About this task:
In the data below, find the line that contains "[0.43], once through" and the line that contains "precision and maximal". Copy both, plus every line between them, exactly.

━━ Records to process

(* ===== verification/CFloat.v ===== *)
(** * C floating-point arithmetic used by the table-size computations

    [ipa_table.c] multiplies entry counts by the macros [.8], [.2], [1.00] and
    [0.43], once through variables of type [float] and once directly as
    [double], and truncates the product to [uint16_t].  IEEE-754 arithmetic is
    the Standard Library's [SpecFloat] (round to nearest even): a format is its
    precision and maximal exponent, 24/128 for [float], 53/1024 for [double]. *)

From Stdlib Require Import ZArith SpecFloat.
From S2P Require Import Prelude.

Module F32.
Definition prec := 24%Z.
Definition emax := 128%Z.
End F32.

Module F64.
Definition prec := 53%Z.
Definition emax := 1024%Z.
End F64.

(** Conversion of an integer. *)
Definition sf_of_Z (prec emax n : Z) : spec_float :=
  binary_normalize prec emax n 0 false.

(** A decimal literal [n/d] is the correctly rounded quotient. *)
Definition sf_literal (prec emax n d : Z) : spec_float :=
  SFdiv prec emax (sf_of_Z prec emax n) (sf_of_Z prec emax d).

(** Conversion [double] to [float]. *)
Definition sf_convert (prec emax : Z) (x : spec_float) : spec_float :=
  match x with
  | S754_finite s m e =>
      binary_normalize prec emax (if s then Zneg m else Zpos m) e s
  | _ => x
  end.

(** Conversion to an integer type truncates towards zero. *)
Definition sf_trunc (x : spec_float) : Z :=
  match x with
  | S754_finite s m e =>
      let a := if (0 <=? e)%Z then (Zpos m * 2 ^ e)%Z else (Zpos m / 2 ^ (- e))%Z in
      if s then (- a)%Z else a
  | _ => 0%Z
  end.

(** [x * y] where both operands have the given format. *)
Definition sf_mul (prec emax : Z) (x y : spec_float) : spec_float := SFmul prec emax x y.

Definition f32_of_Z := sf_of_Z F32.prec F32.emax.
Definition f64_of_Z := sf_of_Z F64.prec F64.emax.
Definition f64_lit := sf_literal F64.prec F64.emax.
Definition f32_of_f64 := sf_convert F32.prec F32.emax.
Definition f32_mul := sf_mul F32.prec F32.emax.
Definition f64_mul := sf_mul F64.prec F64.emax.
Definition f32_div := SFdiv F32.prec F32.emax.

Example f64_lit_08 : f64_lit 8 10 = S754_finite false 7205759403792794 (-53).
Proof. reflexivity. Qed.
Example f32_08 : f32_of_f64 (f64_lit 8 10) = S754_finite false 13421773 (-24).
Proof. reflexivity. Qed.
Example f32_mul_5120 :
  sf_trunc (f32_mul (f32_of_Z 5120) (f32_of_f64 (f64_lit 8 10))) = 4096%Z.
Proof. reflexivity. Qed.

━━━━

Response area:
    [0.43], once through variables of type [float] and once directly as
    [double], and truncates the product to [uint16_t].  IEEE-754 arithmetic is
    the Standard Library's [SpecFloat] (round to nearest even): a format is its
    precision and maximal exponent, 24/128 for [float], 53/1024 for [double]. *)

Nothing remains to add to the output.